▶ **Data in this exercise**:
·····

(** * build-icons.py: the branding icon pipeline

    A shallow embedding of [scripts/branding/build-icons.py].  The script
    copies a master PNG to two places, samples the rounded-corner alpha
    shape and the container box of native macOS icons through [iconutil],
    reshapes the mask, composites the icon and writes it in three formats.

    What the script owns is modelled in full: its control flow, the
    candidate loops, the diagnostics, the order of file-system effects, the
    geometry of the raster operations.  What it borrows is a parameter of
    the development: the resampling kernels, the decoders and encoders of
    the imaging library and the extraction done by [iconutil]. *)

From Stdlib Require Import ZArith NArith String Ascii List Bool Lia.
From stdpp Require Import base option list strings pretty gmap.

Local Open Scope Z_scope.

(** ** Exceptions and results *)

(** The exception classes the script meets.  [OSError] stands for itself
    and for its subclasses ([FileNotFoundError], [IsADirectoryError],
    [shutil.SameFileError], [PIL.UnidentifiedImageError]). *)
Inductive Exn : Type :=
| RuntimeError (msg : string)
| SystemExit (msg : string)
| CalledProcessError (stdout stderr : string)
| OSError (msg : string)
| ValueError (msg : string)
| IndexError (msg : string).

Inductive Result (A : Type) : Type :=
| Ok (a : A)
| Raise (e : Exn).
Arguments Ok {A} a.
Arguments Raise {A} e.
(** What the effects of an option leave alone. *)
Lemma takeOption_effects_frame result w :
  same_document w (world_of (takeOption_effects result w))
  /\ confirmDialogOpen (env (world_of (takeOption_effects result w)))
     = confirmDialogOpen (env w)
  /\ _confirmResolve (app (world_of (takeOption_effects result w)))
     = _confirmResolve (app w)
  /\ confirmMsg (app (world_of (takeOption_effects result w))) = confirmMsg (app w)
  /\ (Strings.count_newlines (view_text (section (app w))) = 0 ->
      Strings.count_newlines (notifyMsg (app w)) = 0 ->
      Strings.count_newlines
        (view_text (section (app (world_of (takeOption_effects result w))))) = 0
      /\ Strings.count_newlines
           (notifyMsg (app (world_of (takeOption_effects result w)))) = 0).
Proof.
  unfold takeOption_effects.
  assert (Hmoved : forall moved : Completion,
            (same_document w (world_after moved)
             /\ confirmDialogOpen (env (world_after moved)) = confirmDialogOpen (env w)
             /\ _confirmResolve (app (world_after moved)) = _confirmResolve (app w)
             /\ notifyDialogOpen (env (world_after moved)) = notifyDialogOpen (env w)
             /\ notifyMsg (app (world_after moved)) = notifyMsg (app w)
             /\ confirmMsg (app (world_after moved)) = confirmMsg (app w)
             /\ (Strings.count_newlines (view_text (section (app w))) = 0 ->
                 Strings.count_newlines
                   (view_text (section (app (world_after moved)))) = 0)) ->
            let a := match moved with
                     | Abrupt w' e => Rejected w' e
                     | Normal w' =>
                         match truthy (Result.notifyMsg result) with
                         | Some msg => Done (notify msg w')
                         | None => Done w'
                         end
                     end in
            same_document w (world_of a)
            /\ confirmDialogOpen (env (world_of a)) = confirmDialogOpen (env w)
            /\ _confirmResolve (app (world_of a)) = _confirmResolve (app w)
            /\ confirmMsg (app (world_of a)) = confirmMsg (app w)
            /\ (Strings.count_newlines (view_text (section (app w))) = 0 ->
                Strings.count_newlines (notifyMsg (app w)) = 0 ->
                Strings.count_newlines (view_text (section (app (world_of a)))) = 0
                /\ Strings.count_newlines (notifyMsg (app (world_of a))) = 0)).
  { intros moved (Hdoc & Hcd & Hcr & Hnd & Hnm & Hcm & Htext).
    destruct moved as [w'|w' e]; simpl in *.
    - destruct (truthy (Result.notifyMsg result)) as [msg|]; simpl.
      + repeat split; try assumption; try apply Hdoc.
        * now apply Htext.
        * apply StringsFacts.newlineToBr_clean.
      + repeat split; try assumption; try apply Hdoc.
        * now apply Htext.
        * now rewrite Hnm.
    - repeat split; try assumption; try apply Hdoc.
      + now apply Htext.
      + now rewrite Hnm. }
  destruct (truthy (Result.nextSectionId result)) as [next|].
  - apply Hmoved, gotoSection_frame.
  - apply (Hmoved (Normal w)). simpl.
    split; [apply same_document_refl|]. repeat split; try reflexivity. tauto.
Qed.

End SessionFacts.

Section MethodsMore.
Context {B : Browser} {E : StoryEngine}.

Lemma location_search_same url url' :
  before_hash url' = before_hash url -> location_search url' = location_search url.
Proof. unfold location_search. now intros ->. Qed.


Lemma tab_or_newline_encoded c :
  is_tab_or_newline c = true -> in_fragment_encode_set c = true.
Proof.
  unfold is_tab_or_newline, in_fragment_encode_set. cbv zeta.
  intros H. apply orb_true_iff in H as [H|H];
    [apply orb_true_iff in H as [H|H]|];
    apply Nat.eqb_eq in H; rewrite H; reflexivity.
Qed.

Lemma c0_or_space_encoded c :
  is_c0_or_space c = true -> in_fragment_encode_set c = true.
Proof.
  unfold is_c0_or_space, in_fragment_encode_set. cbv zeta.
  intros ->. reflexivity.
Qed.

Lemma encode_chars_safe s : fragment_safe s = true -> encode_chars s = s.
Proof.
  induction s as [|c s IH]; simpl; [reflexivity|].
  intros H. apply andb_prop in H as [Hc Hs]. apply negb_true_iff in Hc.
  destruct (is_tab_or_newline c) eqn:Ht.
  - apply tab_or_newline_encoded in Ht. congruence.
  - now rewrite Hc, IH.
Qed.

·····

▶ **Directions for this task**: Every line of the material above that has the string "match" needs pulling out.

▶ **Exercise response**:
            let a := match moved with
                         match truthy (Result.notifyMsg result) with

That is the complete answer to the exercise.